WORK ORDER =>
Using the data below, gather each line that includes the word "username".
------ LISTED RECORDS
(* ===== verification/Middleware.v ===== *)
(** * Request identifiers, authorization and other request utilities

    [crates/kernel/src/utils] (x_request_id.rs, auth/, with_length_or_chunked.rs,
    parse_host.rs, path.rs, str_extract.rs, h2_downgrade.rs), [extension/original_ip_addr.rs],
    [extension/user_group/] and the protocol sniffing of [service.rs] and [listener.rs]. *)

From S2P Require Export Service.
From S2P Require Import RefHttp.
Local Open Scope string_scope.
Local Open Scope list_scope.
Local Open Scope Z_scope.

(** ** Snowflake identifiers *)

(** [machine_id], computed once: from the variable [MACHINE_ID], a number or a text to
    hash, else from the hash of the machine's id or of a random number. *)
Definition machine_id (hash : string → Z) (env : option string) (dbus_id : option string) (random : Z) : Z :=
  match env with
  | Some mid =>
      match parse_unsigned 64 mid with
      | Some n => n
      | None => hash mid
      end
  | None => hash (default (dec_string random) dbus_id)
  end.

(** [Snowflake::generate]: [ts_id | mach_id | inc] on [u64], where [<<] drops the high
    bits and neither the machine id nor the increment is masked. *)
Definition snowflake (millis mach inc : Z) : Z :=
  Z.lor (Z.lor (uwrap 64 (Z.shiftl millis 22)) (uwrap 64 (Z.shiftl mach 12))) inc.
Definition snowflake_header (millis mach inc : Z) : string := pad_zero 16 (hex_string (snowflake millis mach inc)).
(** [INC.fetch_add(1)]: the old value, and the counter after it. *)
Definition fetch_inc (counter : Z) : Z * Z := (counter, uwrap 64 (counter + 1)).

Section request_id.
Context `{HttpLib}.

Definition X_REQUEST_ID_HEADER_NAME : string := "x-request-id".

(** [x_request_id::<A>] with the identifier [A::generate] would return. *)
Definition x_request_id (generated : string) : Request → Service → option Response := λ request inner,
  let '(id, request) :=
    match hm_get (req_headers request) X_REQUEST_ID_HEADER_NAME with
    | Some id => (id, request)
    | None => (generated, set_headers (hm_insert X_REQUEST_ID_HEADER_NAME generated (req_headers request)) request)
    end in
  resp ← inner request;
  Some (set_resp_headers (hm_insert X_REQUEST_ID_HEADER_NAME id (resp_headers resp)) resp).
End request_id.

(** ** Authorization *)

Record Basic := MkBasic { username : string; password : option string }.
Record Bearer := MkBearer { token : string }.
Inductive AuthError := NotBasic | NotBearer | NotAString | BadBase64 | BadUtf8 | BadHeaderValue.

(** [Basic::to_auth_string] and [Basic::infallible_parse] *)
Definition to_auth_string (b : Basic) : string :=
  match password b with
  | Some password => (username b +:+ ":") +:+ password
  | None => username b
  end.
Definition infallible_parse (auth : string) : Basic :=
  match str_split_once ":" auth with
  | Some (username, password) => MkBasic username (Some password)
  | None => MkBasic auth None
  end.

(** The [base64] engine, and [String::from_utf8] on bytes. *)
Class Base64 := {
  b64_encode : string → string;
  b64_decode : string → option string;
  from_utf8 : string → option string;
}.
Class Base64Laws (B : Base64) : Prop := {
  b64_decode_encode s : b64_decode (b64_encode s) = Some s;
  from_utf8_id s t : from_utf8 s = Some t → t = s;
}.

Section auth.
Context `{HttpLib} `{!Base64}.

Definition basic_to_header (b : Basic) : result string AuthError :=
  ok_or (hv_from_str ("Basic " +:+ b64_encode (to_auth_string b))) BadHeaderValue.

Definition basic_try_from (header : string) : result Basic AuthError :=
  match hv_to_str header with
  | Some header =>
      match str_strip_prefix "Basic " header with
      | Some base64_auth =>
          let? auth := ok_or (b64_decode base64_auth) BadBase64 in
          let? auth := ok_or (from_utf8 auth) BadUtf8 in
          Ok (infallible_parse auth)
      | None => Err NotBasic
      end
  | None => Err NotAString
  end.

Definition bearer_to_header (b : Bearer) : result string AuthError :=
  ok_or (hv_from_str ("Bearer " +:+ token b)) BadHeaderValue.
Definition bearer_try_from (header : string) : result Bearer AuthError :=
  match hv_to_str header with
  | Some header =>
      match str_strip_prefix "Bearer " header with
      | Some token => Ok (MkBearer token)
      | None => Err NotBearer
      end
  | None => Err NotAString
  end.

(** The scheme of [Authorization<A>]: how [A] is written to and read from a header. *)
Class AuthScheme (A : Type) := {
  auth_to_header : A → result string AuthError;
  auth_try_from : string → result A AuthError;
}.
#[global] Instance auth_basic : AuthScheme Basic := {| auth_to_header := basic_to_header; auth_try_from := basic_try_from |}.
#[global] Instance auth_bearer : AuthScheme Bearer := {| auth_to_header := bearer_to_header; auth_try_from := bearer_try_from |}.

(** [Authorization::extract] and [Authorization::inject] *)
Definition auth_extract {A} `{AuthScheme A} (req : Request) : option A :=
  auth ← hm_get (req_headers req) "authorization"; result_ok (auth_try_from auth).
Definition auth_inject {A} `{AuthScheme A} (a : A) (req : Request) : result Request AuthError :=
  let? v := auth_to_header a in
  Ok (set_headers (hm_insert "authorization" v (req_headers req)) req).
End auth.

(** ** Message framing

    [with_length_or_chunked] and [req_length_or_chunked]: what a body knows of its
    length, from its size hint and from a dump of it. *)

Section framing.
Context `{HttpLib}.

Definition CHUNKED : string := "chunked".

Definition set_length (len : Z) (h : HeaderMap) : HeaderMap :=
  hm_insert "content-length" (dec_string len) (hm_remove "transfer-encoding" h).

Definition length_or_chunked (exact dumped : option Z) (h : HeaderMap) : HeaderMap :=
  match exact with
  | Some len => set_length len h
  | None =>
      let h := hm_remove "content-length" h in
      match dumped with
      | Some len => set_length len h
      | None =>
          if existsb (λ v, bool_decide (v = CHUNKED)) (hm_get_all h "transfer-encoding") then h
          else hm_append "transfer-encoding" CHUNKED h
      end
  end.

Definition with_length_or_chunked (exact dumped : option Z) (resp : Response) : Response :=
  set_resp_headers (length_or_chunked exact dumped (resp_headers resp)) resp.
Definition req_length_or_chunked (exact dumped : option Z) (req : Request) : Request :=
  set_headers (length_or_chunked exact dumped (req_headers req)) req.
End framing.

(** ** The client's address *)

Section original_ip.
Context `{HttpLib}.

Definition header_to_ip (header : string) : option IpAddr := s ← hv_to_str header; parse_ip s.

(** [OriginalIpAddr::extract] *)
Definition original_ip_addr (req : Request) : option IpAddr :=
  match ext_original_ip (req_ext req) with
  | Some ip => Some ip
  | None =>
      opt_or (v ← hm_get (req_headers req) "x-real-ip"; header_to_ip v)
        (opt_or (v ← head (hm_get_all (req_headers req) "x-forwarded-for"); header_to_ip v)
          (fst <$> ext_peer_addr (req_ext req)))
  end.

(** ** User groups *)

Class UserGroup (G : Type) := is_match : G → Request → bool.

Record And (A B : Type) := MkAnd { and_a : A; and_b : B }.
Record Or (A B : Type) := MkOr { or_a : A; or_b : B }.
Record Not (A : Type) := MkNot { not_a : A }.
(** [Box<dyn UserGroup>] *)
Record DynGroup := MkDyn { dyn_is_match : Request → bool }.
Record All := MkAll { all_groups : list DynGroup }.
Record Any := MkAny { any_groups : list DynGroup }.

#[global] Instance dyn_group : UserGroup DynGroup := dyn_is_match.
#[global] Instance and_group {A B} `{UserGroup A} `{UserGroup B} : UserGroup (And A B) :=
  λ g req, is_match (and_a _ _ g) req && is_match (and_b _ _ g) req.
#[global] Instance or_group {A B} `{UserGroup A} `{UserGroup B} : UserGroup (Or A B) :=
  λ g req, is_match (or_a _ _ g) req || is_match (or_b _ _ g) req.
#[global] Instance not_group {A} `{UserGroup A} : UserGroup (Not A) :=
  λ g req, negb (is_match (not_a _ g) req).
#[global] Instance all_group : UserGroup All := λ g req, forallb (λ g, is_match g req) (all_groups g).
#[global] Instance any_group : UserGroup Any := λ g req, existsb (λ g, is_match g req) (any_groups g).

(** [IpNet]: the network test is the [ipnet] crate's. *)
Record IpNet := MkIpNet { net_contains : IpAddr → bool }.
#[global] Instance ipnet_group : UserGroup IpNet := λ net req,
  match original_ip_addr req with Some ip => net_contains net ip | None => false end.

(** [h2_downgrade]: versions are 9, 10, 11, 20 and 30. *)
Definition h2_downgrade (req : Request) : Request :=
  if decide (req_version req = 20) then set_version 11 req else req.
End original_ip.

(** ** Hosts, paths and extractors *)

(** The loop of [HostAndPort::from_bytes] over the bytes from the end: the position of
    the [:] before the trailing digits. [rev] is the text reversed, [idx] the index of
    its first byte. *)
Fixpoint port_colon (rev : string) (idx : nat) : option nat :=
  match rev with
  | "" => None
  | String a rev' =>
      if decide (a = ":"%char) then Some idx
      else if negb (is_ascii_digit a) then None
      else port_colon rev' (idx - 1)
  end.

Record HostAndPort := MkHostAndPort { hp_host : string; hp_port : option string }.
Definition host_from_bytes (host : string) : HostAndPort :=
  match port_colon (str_rev host) (String.length host - 1) with
  | Some pos =>
      MkHostAndPort (str_take pos host)
        (if decide (pos = String.length host - 1)%nat then None else Some (str_drop (pos + 1) host))
  | None => MkHostAndPort host None
  end.
Definition host_end_with (h : HostAndPort) (suffix : string) : bool := ends_with (hp_host h) suffix.

Example host_from_bytes_ex :
  (host_from_bytes "example.com:80", host_from_bytes "example.com:", host_from_bytes "a:b", host_from_bytes "[::1]:443")
  = (MkHostAndPort "example.com" (Some "80"), MkHostAndPort "example.com" None, MkHostAndPort "a:b" None,
     MkHostAndPort "[::1]" (Some "443")).
Proof. vm_compute. reflexivity. Qed.

(** The items of [PathIter]. *)
Definition path_iter (path : string) : list string := str_split "/" (trim_start_matches "/" path).

Inductive StrExtractorPartsKind := PartMethod | PartUri | PartHeader (name : string).
Inductive StrExtractorKind := ExtractParts (k : StrExtractorPartsKind) | ExtractExtension (name : string).

Definition extractor_try_from_str (s : string) : option StrExtractorKind :=
  '(a, b) ← str_split_once "/" s;
  if decide (a = "parts") then
    if decide (b = "uri") then Some (ExtractParts PartUri)
    else if decide (b = "method") then Some (ExtractParts PartMethod)
    else
      '(c, d) ← str_split_once "/" b;
      if decide (c = "header") then Some (ExtractParts (PartHeader d)) else None
  else if decide (a = "ext") then Some (ExtractExtension b)
  else None.

(** [extract_to_string]; the text of a URI is the [http] crate's. *)
Definition extract_to_string `{HttpLib} (uri_string : Uri → string) (k : StrExtractorKind) (req : Request) : option string :=
  match k with
  | ExtractParts PartMethod => Some (req_method req)
  | ExtractParts PartUri => Some (uri_string (req_uri req))
  | ExtractParts (PartHeader name) =>
      v ← hm_get (req_headers req) (to_ascii_lowercase name); hv_to_str v
  | ExtractExtension e =>
      if decide (e = "original_ip_addr") then ip_string <$> ext_original_ip (req_ext req) else None
  end.

(** ** Protocol sniffing *)

Inductive TcpService := Http | Https.

Definition sniff_peek_size (s : TcpService) : nat := match s with Http => 14 | Https => 5 end.
Definition http_methods : list string :=
  ["GET"; "HEAD"; "POST"; "PUT"; "DELETE"; "CONNECT"; "OPTIONS"; "TRACE"; "PATCH"; "PRI * HTTP/2.0"].
Definition tls_handshake : string := String (ascii_of_N 22) (String (ascii_of_N 3) "").
Definition sniff (s : TcpService) (peeked : string) : bool :=
  match s with
  | Http => existsb (starts_with peeked) http_methods
  | Https => starts_with peeked tls_handshake
  end.

(** [SgListen::listen]: the size of the peek buffer, and the service that handles a
    connection: the first that accepts the peek buffer, which is zero behind the bytes
    the stream had. *)
Definition peek_size (services : list TcpService) : nat := foldl (λ acc s, acc `max` sniff_peek_size s)%nat 0%nat services.
Definition peek (size : nat) (stream : string) : string :=
  let got := str_take size stream in got +:+ str_repeat "000" (size - String.length got).
Definition dispatch (services : list TcpService) (stream : string) : option TcpService :=
  let peek_buf := peek (peek_size services) stream in
  find_map (λ s, if sniff s peek_buf then Some s else None) services.

(** ** Lemmas *)

Lemma lor_shiftl a b n : 0 ≤ n → 0 ≤ b < 2 ^ n → Z.lor (Z.shiftl a n) b = a * 2 ^ n + b.
Proof.
  intros Hn Hb. rewrite <- Z.add_nocarry_lor; [by rewrite Z.shiftl_mul_pow2|].
  apply Z.bits_inj'. intros i Hi. rewrite Z.land_spec, Z.bits_0, Z.shiftl_spec by done.
  destruct (decide (i < n)).
  - rewrite (Z.testbit_neg_r a) by lia. done.
  - destruct (decide (b = 0)) as [->|]; [by rewrite Z.bits_0, andb_false_r|].
    rewrite (Z.bits_above_log2 b i); [by rewrite andb_false_r|lia|].
    apply Z.log2_lt_pow2; [lia|]. apply Z.lt_le_trans with (2 ^ n); [lia|]. apply Z.pow_le_mono_r; lia.
Qed.

Lemma snowflake_layout millis mach inc :
  0 ≤ millis < 2 ^ 42 → 0 ≤ mach < 2 ^ 10 → 0 ≤ inc < 2 ^ 12 →
  snowflake millis mach inc = (millis * 2 ^ 10 + mach) * 2 ^ 12 + inc.
Proof.
  intros Hm Hk Hi. unfold snowflake.
  rewrite !uwrap_id by (unfold in_unsigned; rewrite Z.shiftl_mul_pow2 by lia; lia).
  replace (Z.shiftl millis 22) with (Z.shiftl (Z.shiftl millis 10) 12) by (by rewrite Z.shiftl_shiftl).
  rewrite <- Z.shiftl_lor. rewrite lor_shiftl by lia. f_equal. f_equal.
  apply lor_shiftl; lia.
Qed.
(* ===== verification/PluginRepo.v ===== *)
(** * The plugin repository

    [crates/plugin/src/{lib,instance,mount,layer,error}.rs]: plugin definitions, the
    instances made of them, the layers an instance mounts at gateways, routes, rules and
    backends, and the hot update of an instance.

    The shared objects are explicit. A plugin function ([Arc<ArcSwap<InnerBoxPf>>]) is the
    index of its cell in [cells]; a layer made of an instance holds the same index, which
    is how an update reaches it. A drop signal is a number; it is alive while a mount point
    that exists has its marker. A lock is held for the whole of an operation, so the
    operations are atomic steps; a panic while it is held, which poisons it, is not
    modelled, and neither is the wrap-around of the 64-bit drop signal counter. *)

From S2P Require Export Model Service.
From S2P Require Import RefHttp.
Local Open Scope string_scope.
Local Open Scope list_scope.
Local Open Scope nat_scope.

(** [PluginMetaData] and [PluginAttributes] *)
Record PluginMetaData := MkMeta {
  meta_title : option string;
  meta_authors : option string;
  meta_description : option string;
  meta_version : option string;
  meta_homepage : option string;
  meta_repository : option string;
}.
Definition meta_default : PluginMetaData := MkMeta None None None None None None.

Record PluginAttributes := MkAttributes {
  at_meta : PluginMetaData; at_mono : bool; at_code : string }.

(** ** Mount points *)

Inductive MountPointIndex :=
| AtGateway (gateway : string)
| AtHttpRoute (gateway route : string)
| AtHttpRouteRule (gateway route : string) (rule : nat)
| AtHttpBackend (gateway route : string) (rule backend : nat).

#[export] Instance MountPointIndex_eq_dec : EqDecision MountPointIndex.
Proof. solve_decision. Defined.
#[export] Instance MountPointIndex_countable : Countable MountPointIndex.
Proof.
  refine (inj_countable'
    (λ i, match i with
          | AtGateway g => (g, None)
          | AtHttpRoute g r => (g, Some (r, None))
          | AtHttpRouteRule g r k => (g, Some (r, Some (k, None)))
          | AtHttpBackend g r k b => (g, Some (r, Some (k, Some b)))
          end)
    (λ x, match x with
          | (g, None) => AtGateway g
          | (g, Some (r, None)) => AtHttpRoute g r
          | (g, Some (r, Some (k, None))) => AtHttpRouteRule g r k
          | (g, Some (r, Some (k, Some b))) => AtHttpBackend g r k b
          end) _).
  by intros [].
Defined.

(** [MountPointIndex::gateway] *)
Definition index_gateway (i : MountPointIndex) : string :=
  match i with
  | AtGateway g => g
  | AtHttpRoute g _ => g
  | AtHttpRouteRule g _ _ => g
  | AtHttpBackend g _ _ _ => g
  end.

(** A mount point, by what mounting changes of it: its layers, each the cell of a plugin
    function, and the drop markers in its extensions. *)
Record MountPoint := MkMountPoint { mp_layers : list nat; mp_markers : gset nat }.
Definition mount_point_new : MountPoint := MkMountPoint [] ∅.

(** ** Plugins *)

Section repo.
Context `{HttpLib} {Value : Type}.

Definition InnerBoxPf : Type := Request → Service → option Response.

(** The trait [Plugin] for one type. [schema_title] is the title in the schema of its
    configuration, where the feature [schema] is on and there is one. *)
Class Plugin (P : Type) := {
  CODE : string;
  MONO : bool;
  meta : PluginMetaData;
  schema_title : option string;
  call : P → Request → Service → option (result Response string);
  create : PluginConfig Value → result P string;
}.

(** [PluginError], its [Display] and its conversion to a response *)
Record PluginError := MkPluginError { pe_code : string; pe_source : string; pe_status : Z }.

Definition plugin_error_string (e : PluginError) : string :=
  "[Sg.Plugin." +:+ pe_code e +:+ "] " +:+ pe_source e.
Definition plugin_error_response (e : PluginError) : Response :=
  let resp := with_code_message (pe_status e) (plugin_error_string e) in
  set_resp_headers (hm_insert "x-plugin-error" (pe_code e) (resp_headers resp)) resp.
Definition internal_error (P : Type) `{Plugin P} (e : string) : PluginError :=
  MkPluginError CODE e 500.

Record PluginDefinitionObject := MkDefinition {
  def_mono : bool;
  def_code : string;
  def_meta : PluginMetaData;
  def_make_pf : PluginConfig Value → result InnerBoxPf string;
}.

(** [PluginDefinitionObject::from_trait] and [attr] *)
Definition from_trait (P : Type) `{Plugin P} : PluginDefinitionObject :=
  let m := meta (P:=P) in
  let m := match meta_title m with
           | None => MkMeta (schema_title (P:=P)) (meta_authors m) (meta_description m)
                       (meta_version m) (meta_homepage m) (meta_repository m)
           | Some _ => m
           end in
  MkDefinition (MONO (P:=P)) (CODE (P:=P)) m
    (λ config,
      let? plugin := create (P:=P) config in
      Ok (λ req inner,
        match call plugin req inner with
        | Some (Ok resp) => Some resp
        | Some (Err e) => Some (plugin_error_response (internal_error P e))
        | None => None
        end)).

Definition attr_of (d : PluginDefinitionObject) : PluginAttributes :=
  MkAttributes (def_meta d) (def_mono d) (def_code d).

(** ** Instances *)

(** The part of [PluginInstance] that its hooks see: the configuration, the tracers of its
    mount points and its plugin function. *)
Record InstanceData := MkInstanceData {
  inst_config : PluginConfig Value;
  inst_mount_points : gmap MountPointIndex nat;
  inst_function : nat;
}.
Definition PluginInstanceHook : Type := InstanceData → result unit string.
Record PluginInstanceHooks := MkHooks {
  after_create : option PluginInstanceHook;
  before_mount : option PluginInstanceHook;
  after_mount : option PluginInstanceHook;
  before_destroy : option PluginInstanceHook;
}.
Definition hooks_default : PluginInstanceHooks := MkHooks None None None None.
Record PluginInstance := MkInstance { inst_data : InstanceData; inst_hooks : PluginInstanceHooks }.

Record PluginInstanceSnapshot := MkSnapshot {
  snap_config : PluginConfig Value;
  snap_mount_points : gset MountPointIndex;
}.

(** [call_hook] *)
Definition call_hook (hook : option PluginInstanceHook) (i : PluginInstance) : result unit string :=
  match hook with Some h => h (inst_data i) | None => Ok tt end.

(** The setters of [expose_hooks!]; the crate calls none of them, so the instances of a run
    keep the default hooks. *)
Definition set_after_create (h : PluginInstanceHook) (i : PluginInstance) : PluginInstance :=
  let k := inst_hooks i in
  MkInstance (inst_data i) (MkHooks (Some h) (before_mount k) (after_mount k) (before_destroy k)).
Definition set_before_create (h : PluginInstanceHook) (i : PluginInstance) : PluginInstance :=
  let k := inst_hooks i in
  MkInstance (inst_data i) (MkHooks (after_create k) (Some h) (after_mount k) (before_destroy k)).
Definition set_after_mount (h : PluginInstanceHook) (i : PluginInstance) : PluginInstance :=
  let k := inst_hooks i in
  MkInstance (inst_data i) (MkHooks (after_create k) (before_mount k) (Some h) (before_destroy k)).
Definition set_before_destroy (h : PluginInstanceHook) (i : PluginInstance) : PluginInstance :=
  let k := inst_hooks i in
  MkInstance (inst_data i) (MkHooks (after_create k) (before_mount k) (after_mount k) (Some h)).

(** ** The repository *)

Record World := MkWorld {
  plugins : gmap string PluginDefinitionObject;
  instances : gmap PluginInstanceId PluginInstance;
  cells : list InnerBoxPf;
  signals : nat;
  points : gmap nat MountPoint;
}.
Definition world_new : World := MkWorld ∅ ∅ [] 0 ∅.

Definition set_plugins p (w : World) : World :=
  MkWorld p (instances w) (cells w) (signals w) (points w).
Definition set_instances i (w : World) : World :=
  MkWorld (plugins w) i (cells w) (signals w) (points w).
Definition set_cells c (w : World) : World :=
  MkWorld (plugins w) (instances w) c (signals w) (points w).
Definition set_points p (w : World) : World :=
  MkWorld (plugins w) (instances w) (cells w) (signals w) p.

(** The failures of the repository's operations. *)
Inductive RepoError :=
| Unregistered (code : string)
| MissingInstance (id : PluginInstanceId)
| PluginFailed (e : string).

(** [DropTracer::all_dropped]: no mount point has the marker. *)
Definition alive (w : World) (signal : nat) : bool :=
  bool_decide (map_Exists (λ _ mp, signal ∈ mp_markers mp) (points w)).
Definition all_dropped (w : World) (signal : nat) : bool := negb (alive w signal).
------------
WRITTEN SOLUTION =>
Record Basic := MkBasic { username : string; password : option string }.
  | Some password => (username b +:+ ":") +:+ password
  | None => username b
  | Some (username, password) => MkBasic username (Some password)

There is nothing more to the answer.